---------- DATA SUPPLIED
(** C5: a block write at or past the end of the flash fails with -EINVAL
    without touching a register; one that succeeds returns
    [n = min(128, count, flash_size - offset)] after the BLOCK_WRITE header
    with the offset's two address bytes and [n], followed by exactly the
    first [n] bytes of the buffer, each acknowledged, and a final OutReady. *)
Theorem write_flash_protocol (r : R) log ops buf offset count :
  0 <= offset -> 0 <= count <= Z.of_nat (length buf) ->
  let res := __c2port_write_flash_data ops buf offset count (r, log) in
  let n := fst res in
  exists xs, snd (snd res) = log ++ xs /\
    (flash_size ops <= offset -> n = - EINVAL /\ xs = []) /\
    (0 <= n -> n = Z.min 128 (Z.min count (flash_size ops - offset)) /\
       (header_dialogue C2PORT_BLOCK_WRITE
          (u8 (Z.shiftr offset 8)) (u8 (Z.land offset 0x00ff)) n +++
        write_dialogue (u8 <$> take (Z.to_nat n) buf) +++ polled_out) xs).
Proof.
  intros Ho Hc. cbv zeta. unfold __c2port_write_flash_data. case_if; bool_to_prop.
  { exists []. cbn. rewrite app_nil_r. split_and!; [done..|]. by cbn. }
  pose proof (write_length_range ops offset count) as Hn. cbv zeta in Hn.
  set (n := write_length ops offset count) in *.
  assert (logs (R:=R) (block_header C2PORT_BLOCK_WRITE offset n ?;;
     write_block_loop (Z.to_nat n) 0 buf ?;; c2port_poll_out_ready ?;; ret n)
     (ok_or_err (fun b xs => b = n /\ (header_dialogue C2PORT_BLOCK_WRITE
          (u8 (Z.shiftr offset 8)) (u8 (Z.land offset 0x00ff)) n +++
        write_dialogue (u8 <$> take (Z.to_nat n) buf) +++ polled_out) xs))) as HL.
  { eapply logs_weaken.
    - eapply logs_checked.
      + eapply logs_weaken; [apply logs_block_header|]. intros ? ? H Hb. by apply (H Hb).
      + eapply logs_checked; [|apply logs_last, logs_poll_out].
        eapply logs_weaken; [apply logs_write_block_loop; lia|]. intros ? ? H Hb. by apply (H Hb).
    - intros b xs H Hb. destruct (H Hb) as (x1 & ? & -> & H1 & x2 & x3 & -> & H2 & -> & H3).
      split; [done|]. exists x1, (x2 ++ x3). split; [done|]. split; [done|].
      exists x2, x3. done. }
  destruct (HL r log) as (xs & -> & HP). exists xs. split; [done|]. split; [lia|].
  intros Hb. destruct (HP Hb) as [-> HD]. split; [lia|done].
Qed.
End FlashProps.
--------------------
## [PROBLEM REQUIREMENTS]
Give all of the material again, exactly.

## [ANSWER AREA]
(** C5: a block write at or past the end of the flash fails with -EINVAL
    without touching a register; one that succeeds returns
    [n = min(128, count, flash_size - offset)] after the BLOCK_WRITE header
    with the offset's two address bytes and [n], followed by exactly the
    first [n] bytes of the buffer, each acknowledged, and a final OutReady. *)
Theorem write_flash_protocol (r : R) log ops buf offset count :
  0 <= offset -> 0 <= count <= Z.of_nat (length buf) ->
  let res := __c2port_write_flash_data ops buf offset count (r, log) in
  let n := fst res in
  exists xs, snd (snd res) = log ++ xs /\
    (flash_size ops <= offset -> n = - EINVAL /\ xs = []) /\
    (0 <= n -> n = Z.min 128 (Z.min count (flash_size ops - offset)) /\
       (header_dialogue C2PORT_BLOCK_WRITE
          (u8 (Z.shiftr offset 8)) (u8 (Z.land offset 0x00ff)) n +++
        write_dialogue (u8 <$> take (Z.to_nat n) buf) +++ polled_out) xs).
Proof.
  intros Ho Hc. cbv zeta. unfold __c2port_write_flash_data. case_if; bool_to_prop.
  { exists []. cbn. rewrite app_nil_r. split_and!; [done..|]. by cbn. }
  pose proof (write_length_range ops offset count) as Hn. cbv zeta in Hn.
  set (n := write_length ops offset count) in *.
  assert (logs (R:=R) (block_header C2PORT_BLOCK_WRITE offset n ?;;
     write_block_loop (Z.to_nat n) 0 buf ?;; c2port_poll_out_ready ?;; ret n)
     (ok_or_err (fun b xs => b = n /\ (header_dialogue C2PORT_BLOCK_WRITE
          (u8 (Z.shiftr offset 8)) (u8 (Z.land offset 0x00ff)) n +++
        write_dialogue (u8 <$> take (Z.to_nat n) buf) +++ polled_out) xs))) as HL.
  { eapply logs_weaken.
    - eapply logs_checked.
      + eapply logs_weaken; [apply logs_block_header|]. intros ? ? H Hb. by apply (H Hb).
      + eapply logs_checked; [|apply logs_last, logs_poll_out].
        eapply logs_weaken; [apply logs_write_block_loop; lia|]. intros ? ? H Hb. by apply (H Hb).
    - intros b xs H Hb. destruct (H Hb) as (x1 & ? & -> & H1 & x2 & x3 & -> & H2 & -> & H3).
      split; [done|]. exists x1, (x2 ++ x3). split; [done|]. split; [done|].
      exists x2, x3. done. }
  destruct (HL r log) as (xs & -> & HP). exists xs. split; [done|]. split; [lia|].
  intros Hb. destruct (HP Hb) as [-> HD]. split; [lia|done].
Qed.
End FlashProps.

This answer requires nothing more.